=== Section Start ===
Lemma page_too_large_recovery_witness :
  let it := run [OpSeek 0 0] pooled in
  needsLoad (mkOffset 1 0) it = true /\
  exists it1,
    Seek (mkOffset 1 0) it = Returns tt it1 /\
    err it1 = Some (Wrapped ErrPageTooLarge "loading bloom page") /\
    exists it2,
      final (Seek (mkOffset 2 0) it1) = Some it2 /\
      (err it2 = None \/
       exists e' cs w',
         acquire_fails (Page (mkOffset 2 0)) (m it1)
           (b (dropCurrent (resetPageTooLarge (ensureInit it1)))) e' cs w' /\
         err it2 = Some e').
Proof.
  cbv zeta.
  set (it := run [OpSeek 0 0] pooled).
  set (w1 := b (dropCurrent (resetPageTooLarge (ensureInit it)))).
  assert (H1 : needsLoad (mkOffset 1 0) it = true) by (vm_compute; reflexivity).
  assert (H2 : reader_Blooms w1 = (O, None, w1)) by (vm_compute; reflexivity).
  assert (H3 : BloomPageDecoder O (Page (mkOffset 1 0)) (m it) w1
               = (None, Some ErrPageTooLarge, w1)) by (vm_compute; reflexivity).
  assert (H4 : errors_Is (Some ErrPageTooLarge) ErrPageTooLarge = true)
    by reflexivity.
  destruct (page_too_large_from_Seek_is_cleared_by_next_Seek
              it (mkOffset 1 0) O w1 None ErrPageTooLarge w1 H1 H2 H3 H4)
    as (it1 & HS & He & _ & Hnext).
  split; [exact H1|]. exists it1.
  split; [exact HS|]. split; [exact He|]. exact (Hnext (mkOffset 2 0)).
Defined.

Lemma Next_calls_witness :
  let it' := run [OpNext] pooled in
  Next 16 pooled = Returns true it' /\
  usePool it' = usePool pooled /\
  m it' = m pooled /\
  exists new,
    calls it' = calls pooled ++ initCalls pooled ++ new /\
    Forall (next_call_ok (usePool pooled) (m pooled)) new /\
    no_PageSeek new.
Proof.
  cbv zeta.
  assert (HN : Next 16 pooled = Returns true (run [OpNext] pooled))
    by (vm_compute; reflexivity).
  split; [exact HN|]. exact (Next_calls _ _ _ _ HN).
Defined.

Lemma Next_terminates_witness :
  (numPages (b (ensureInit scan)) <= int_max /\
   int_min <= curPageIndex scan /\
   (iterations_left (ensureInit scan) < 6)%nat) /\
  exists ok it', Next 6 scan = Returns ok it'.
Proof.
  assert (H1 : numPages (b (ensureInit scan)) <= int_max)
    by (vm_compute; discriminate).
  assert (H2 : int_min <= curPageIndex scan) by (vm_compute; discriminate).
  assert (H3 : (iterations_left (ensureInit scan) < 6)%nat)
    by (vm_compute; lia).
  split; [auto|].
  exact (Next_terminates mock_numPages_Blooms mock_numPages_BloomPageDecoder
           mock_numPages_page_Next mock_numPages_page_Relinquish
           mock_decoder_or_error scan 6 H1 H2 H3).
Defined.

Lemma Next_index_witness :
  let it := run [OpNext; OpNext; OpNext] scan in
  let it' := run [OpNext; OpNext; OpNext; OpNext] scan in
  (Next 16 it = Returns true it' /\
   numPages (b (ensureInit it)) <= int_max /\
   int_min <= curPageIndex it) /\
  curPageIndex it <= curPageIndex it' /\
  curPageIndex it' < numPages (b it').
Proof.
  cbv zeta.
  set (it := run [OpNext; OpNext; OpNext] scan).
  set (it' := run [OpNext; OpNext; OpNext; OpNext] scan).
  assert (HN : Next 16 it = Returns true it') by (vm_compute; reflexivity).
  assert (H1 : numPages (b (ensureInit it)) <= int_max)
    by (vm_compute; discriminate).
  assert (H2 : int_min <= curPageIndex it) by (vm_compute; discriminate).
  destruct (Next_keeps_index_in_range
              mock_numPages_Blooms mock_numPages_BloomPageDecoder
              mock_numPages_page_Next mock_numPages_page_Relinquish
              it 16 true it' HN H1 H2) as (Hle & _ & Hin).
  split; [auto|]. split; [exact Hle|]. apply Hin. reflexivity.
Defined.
=== Section End ===
=== Section Start ===
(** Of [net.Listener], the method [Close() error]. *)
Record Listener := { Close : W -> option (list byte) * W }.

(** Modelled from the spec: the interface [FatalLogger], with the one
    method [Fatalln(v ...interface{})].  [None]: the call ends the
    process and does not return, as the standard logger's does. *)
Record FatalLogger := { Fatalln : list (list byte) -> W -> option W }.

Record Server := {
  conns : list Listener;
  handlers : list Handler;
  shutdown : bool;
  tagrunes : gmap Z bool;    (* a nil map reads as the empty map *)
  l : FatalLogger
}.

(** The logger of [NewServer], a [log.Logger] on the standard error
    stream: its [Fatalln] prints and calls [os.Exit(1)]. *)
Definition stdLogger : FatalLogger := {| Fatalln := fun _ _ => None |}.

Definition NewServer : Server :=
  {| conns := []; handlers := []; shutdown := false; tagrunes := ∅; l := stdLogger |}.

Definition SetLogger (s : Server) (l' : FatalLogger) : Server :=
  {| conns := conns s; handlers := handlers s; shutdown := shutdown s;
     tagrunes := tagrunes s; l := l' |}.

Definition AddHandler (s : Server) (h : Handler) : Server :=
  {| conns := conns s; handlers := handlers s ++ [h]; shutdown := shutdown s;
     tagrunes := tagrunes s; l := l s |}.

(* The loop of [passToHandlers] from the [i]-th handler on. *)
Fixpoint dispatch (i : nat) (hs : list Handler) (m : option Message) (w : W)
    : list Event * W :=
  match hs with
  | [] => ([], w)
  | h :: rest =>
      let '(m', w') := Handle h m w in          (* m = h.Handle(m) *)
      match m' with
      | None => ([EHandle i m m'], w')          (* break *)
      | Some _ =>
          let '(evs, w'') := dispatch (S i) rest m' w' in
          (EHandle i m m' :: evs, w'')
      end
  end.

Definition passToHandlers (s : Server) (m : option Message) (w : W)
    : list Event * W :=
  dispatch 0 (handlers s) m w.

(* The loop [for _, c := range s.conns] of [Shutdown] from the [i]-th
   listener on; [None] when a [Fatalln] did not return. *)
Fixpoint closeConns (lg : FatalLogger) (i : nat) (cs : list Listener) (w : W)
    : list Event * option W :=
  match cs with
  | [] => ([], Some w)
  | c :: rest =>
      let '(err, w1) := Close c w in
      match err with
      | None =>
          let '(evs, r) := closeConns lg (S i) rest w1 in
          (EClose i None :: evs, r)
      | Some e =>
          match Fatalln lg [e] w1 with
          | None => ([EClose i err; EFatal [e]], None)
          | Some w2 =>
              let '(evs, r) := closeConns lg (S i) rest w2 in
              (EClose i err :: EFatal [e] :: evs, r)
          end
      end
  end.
=== Section End ===
● **TASK PROMPT**: Produce a word-for-word copy of everything above from the line holding "-> option (list" down to the line holding "(** The logger", with both of those lines kept.

● **WRITTEN REPLY**:
Record Listener := { Close : W -> option (list byte) * W }.

(** Modelled from the spec: the interface [FatalLogger], with the one
    method [Fatalln(v ...interface{})].  [None]: the call ends the
    process and does not return, as the standard logger's does. *)
Record FatalLogger := { Fatalln : list (list byte) -> W -> option W }.

Record Server := {
  conns : list Listener;
  handlers : list Handler;
  shutdown : bool;
  tagrunes : gmap Z bool;    (* a nil map reads as the empty map *)
  l : FatalLogger
}.

(** The logger of [NewServer], a [log.Logger] on the standard error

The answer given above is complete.